[Collected data entries]
Definition colorAgent (agent : AgentName) : string :=
  match agent with
  | codex => ANSI_CYAN ++ "CODEX" ++ ANSI_RESET
  | gemini => ANSI_GREEN ++ "GEMINI" ++ ANSI_RESET
  end.

Definition turnSlot (from : AgentName) : string :=
  match from with codex => "A" | gemini => "B" end.

Definition relayDivider (round : Z) : string :=
  ANSI_DIM ++ "━━━━━━━━━━━━━━━━━ ROUND " ++ ofZ round ++ " ━━━━━━━━━━━━━━━━━" ++ ANSI_RESET.

Definition relayRequestLine (round : Z) (from to : AgentName) : string :=
  ANSI_BOLD ++ ANSI_YELLOW ++ "[R" ++ ofZ round ++ "-T" ++ turnSlot from ++ "]" ++ ANSI_RESET ++ " "
  ++ colorAgent from ++ " " ++ ANSI_MAGENTA ++ "→" ++ ANSI_RESET ++ " " ++ colorAgent to ++ " "
  ++ ANSI_BOLD ++ "요청 실행" ++ ANSI_RESET.

Definition relayResponseLine (round : Z) (from : AgentName) (response : string) : string :=
  ANSI_BOLD ++ ANSI_YELLOW ++ "[R" ++ ofZ round ++ "-T" ++ turnSlot from ++ "]" ++ ANSI_RESET ++ " "
  ++ colorAgent from ++ " " ++ ANSI_BOLD ++ "응답" ++ ANSI_RESET ++ ": "
  ++ orElse response "(empty)".

(** [Record<AgentName, AgentSession>]. *)
Record Agents := mkAgents { ag_gemini : AgentSession; ag_codex : AgentSession }.

Definition agentOf (a : Agents) (agent : AgentName) : AgentSession :=
  match agent with gemini => ag_gemini a | codex => ag_codex a end.

Definition setAgent (agent : AgentName) (v : AgentSession) (a : Agents) : Agents :=
  match agent with
  | gemini => {| ag_gemini := v; ag_codex := ag_codex a |}
  | codex => {| ag_gemini := ag_gemini a; ag_codex := v |}
  end.

Record ControlFlags := mkControl { pauseRequested : bool; stopRequested : bool }.

(** Who awaits a [runAgent] promise, with the locals it resumes with:
    [connectAgent], or [invokeTurn] (whose caller is [runLoop]). *)
Inductive Awaiter :=
| ByConnect (agent : AgentName)
| ByTurn (from to : AgentName) (round : Z) (prompt runId : string).

Record PendingCall := mkPending { pc_options : AgentRunOptions; pc_awaiter : Awaiter }.

(** The suspension points of [runLoop], with its live locals. *)
Inductive LoopState :=
| LNone
    (* no [runLoop] is in progress *)
| LAwaitTurn (round : Z) (codexTurn : option AgentRunResult)
    (* [await this.invokeTurn(...)]: codex's turn of [round] when [None],
       gemini's when [Some codex] *)
| LAwaitResume (round : Z) (latestGemini : string) (released : bool)
    (* [await this.waitUntilResumedOrStopped()]; [released] once the awaited
       promise is resolved and the continuation is queued *)
| LSettled.
    (* [runLoop] has returned; the [finally] callback of [startDebate] is
       queued *)

Record DebateEngine := mkEngine {
  debate : DebateStateSnapshot;   (* [this.state.debate] *)
  agents : Agents;   (* [this.state.agents] *)
  currentRun : option RunLogStore.RunSummary;
  executionPromise : bool;   (* [this.executionPromise !== null] *)
  control : ControlFlags;
  pauseWait : bool;   (* [this.pauseWait !== null] *)
  consecutiveEmptyResponses : Z;
  sessionStore : SessionStore.SessionFileData;   (* the session file *)
  runLogStore : RunLogStore.t;   (* the runs directory *)
  emitted : list ServerEvent;   (* what [emit] was called with, oldest first *)
  calls : list PendingCall;   (* every call of [runner.runAgent] with its caller, oldest first *)
  cancels : nat;   (* how often [runner.cancelActive] was called *)
  pending : list PendingCall;   (* the [runAgent] promises not settled yet, each with its awaiter *)
  loop : LoopState;   (* where [runLoop] is suspended *)
  clock : string   (* what [new Date().toISOString()] returns *)
}.
(** Property X6.  Every record [query] returns has the same shape: the
    three dates are a [datetime] or [None], the reseller is [None], DNSSEC
    is a boolean, owner and registrant are a string or [None], the name
    servers are [None] or a non-empty sequence of lower-case strings, and
    the statuses are [None] or a non-empty sequence: an empty sequence is
    never returned. *)
Theorem query_record_shape (domain : string) (d : Domain) :
  query str_other ext_whois domain = Ok (Some d) ->
  date_or_none (creation_date d) = true
  /\ date_or_none (expiration_date d) = true
  /\ date_or_none (last_updated d) = true
  /\ reseller d = PNone
  /\ (exists b, dnssec d = PBool b)
  /\ (owner d = PNone \/ exists s, owner d = PStr s)
  /\ (registrant d = PNone \/ exists s, registrant d = PStr s)
  /\ (name_servers d = PNone
      \/ exists n ns,
           name_servers d = PList (map PStr (n :: ns))
           /\ Forall (fun s => lower s = s) (n :: ns))
  /\ (statuses d = PNone \/ exists x l, statuses d = PList (x :: l)).
Proof.
  intros (wh & _ & Hd)%query_record_source.
  apply field_mapping_inv in Hd as (b & _ & ->). cbn.
  repeat apply conj; try apply get_attr_generic_date_shape;
    try reflexivity.
  - now exists b.
  - unfold get_attr_owner. destruct (truthy _); eauto.
  - unfold get_attr_owner. destruct (truthy _); eauto.
  - unfold get_attr_name_servers.
    destruct (wh !! "name_servers") as [attr|]; [|now left].
    destruct (truthy attr) eqn:Ht; [|now left]. right.
    destruct (as_list_truthy _ Ht) as (x & l & ->). cbn [negb map].
    exists (lower (py_str str_other x)),
           (map (fun n => lower (py_str str_other n)) l).
    split; [cbn; now rewrite map_map|].
    constructor; [apply lower_idem|].
    change (map ?f ?l) with (f <$> l).
    apply Forall_fmap, Forall_true. intros n. apply lower_idem.
  - destruct (absent_or_empty wh "status") eqn:He.
    + left. now apply get_attr_statuses_empty.
    + right. destruct (get_attr_statuses_head _ He) as (x & l & -> & _).
      now exists x, l.
Qed.

(** Property X3.  When the library returns an entry whose DNSSEC field is
    absent, empty, a string or a sequence of strings, [query] returns a
    record, whatever the other fields hold; its DNSSEC flag tells whether
    some entry differs from "unsigned" once lower-cased. *)
Theorem query_returns_record (domain : string) (wh : WhoisEntry) :
  ext_whois domain = Ok (Some wh) ->
  (forall attr, wh !! "dnssec" = Some attr -> truthy attr = true ->
     forallb is_str (as_list attr) = true) ->
  exists d,
    query str_other ext_whois domain = Ok (Some d)
    /\ dnssec d
       = PBool match wh !! "dnssec" with
               | Some attr => truthy attr && existsb signed_entry (as_list attr)
               | None => false
               end.
Proof.
  intros Hext Hstr. rewrite (query_returned _ _ _ _ Hext).
  assert (get_attr_dnssec wh
          = Ok match wh !! "dnssec" with
               | Some attr => truthy attr && existsb signed_entry (as_list attr)
               | None => false
               end) as Hd.
  { destruct (wh !! "dnssec") as [attr|] eqn:Hattr.
    - destruct (truthy attr) eqn:Ht.
      + now apply get_attr_dnssec_strings; auto.
      + apply get_attr_dnssec_empty. unfold absent_or_empty. now rewrite Hattr, Ht.
    - apply get_attr_dnssec_empty. unfold absent_or_empty. now rewrite Hattr. }
  unfold field_mapping. rewrite Hd. cbn. eexists. split; reflexivity.
Qed.

(** Property X2.  [query] raises [WhoisUnknownTLD] exactly when the lookup
    raised its [PywhoisError] with one of the two messages that mean an
    unknown TLD: never after the lookup returned, and never for another
    class of exception, whatever its message. *)
Theorem query_raises_unknown_tld_iff (domain : string) :
  query str_other ext_whois domain = Raise WhoisUnknownTLD <->
  exists msg,
    ext_whois domain = Raise (PywhoisError msg)
    /\ (contains "No whois server is known for this kind of object" msg
        \/ contains "This TLD has no whois server" msg).
Proof.
  split.
  - unfold query, lookup.
    destruct (ext_whois domain) as [[wh|]|e] eqn:Hext; cbn.
    + destruct (field_mapping str_other wh) as [d|e] eqn:Hm; [discriminate|].
      apply field_mapping_raise in Hm as [-> _]. discriminate.
    + discriminate.
    + destruct e as [msg| | | |]; try discriminate.
      destruct (str_in "No whois server is known for this kind of object" msg)
        eqn:H1; cbn.
      * intros _. exists msg. split; [reflexivity|]. left. now apply str_in_spec.
      * destruct (str_in "This TLD has no whois server" msg) eqn:H2.
        -- intros _. exists msg. split; [reflexivity|]. right.
           now apply str_in_spec.
        -- destruct (str_in "No match for" msg); discriminate.
  - intros (msg & Hext & Hmsg). apply query_lookup_raise.
    rewrite (lookup_pywhois_error _ _ _ Hext).
    destruct Hmsg as [H | H]; apply str_in_spec in H; rewrite H;
      [reflexivity | now rewrite orb_true_r].
Qed.

(** Property X1.  [query] raises [GenericWhoisError] exactly when the
    lookup raised and the exception is not a [PywhoisError] with one of the
    three recognised messages.  An exception of another class is never
    classified by its message: even with "No match for" in it, it gives
    [GenericWhoisError]. *)
Theorem query_raises_generic_iff (domain : string) :
  query str_other ext_whois domain = Raise GenericWhoisError <->
  exists e,
    ext_whois domain = Raise e
    /\ (forall msg, e = PywhoisError msg ->
          ~ contains "No whois server is known for this kind of object" msg
          /\ ~ contains "This TLD has no whois server" msg
          /\ ~ contains "No match for" msg).
Proof.
  split.
  - unfold query, lookup.
    destruct (ext_whois domain) as [[wh|]|e] eqn:Hext; cbn.
    + destruct (field_mapping str_other wh) as [d|e] eqn:Hm; [discriminate|].
      apply field_mapping_raise in Hm as [-> _]. discriminate.
    + discriminate.
    + intros H. exists e. split; [reflexivity|]. intros msg ->.
      destruct (str_in "No whois server is known for this kind of object" msg)
        eqn:H1; [discriminate|].
      destruct (str_in "This TLD has no whois server" msg) eqn:H2;
        [discriminate|].
      destruct (str_in "No match for" msg) eqn:H3; [discriminate|].
      now apply str_in_false in H1, H2, H3.
  - intros (e & Hext & Hmsg). now apply (query_generic_error _ _ _ e).
Qed.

Instructions for the task
Each line above where the word "queued" occurs should be returned in full.

Answer for this exercise
       promise is resolved and the continuation is queued *)
       queued *)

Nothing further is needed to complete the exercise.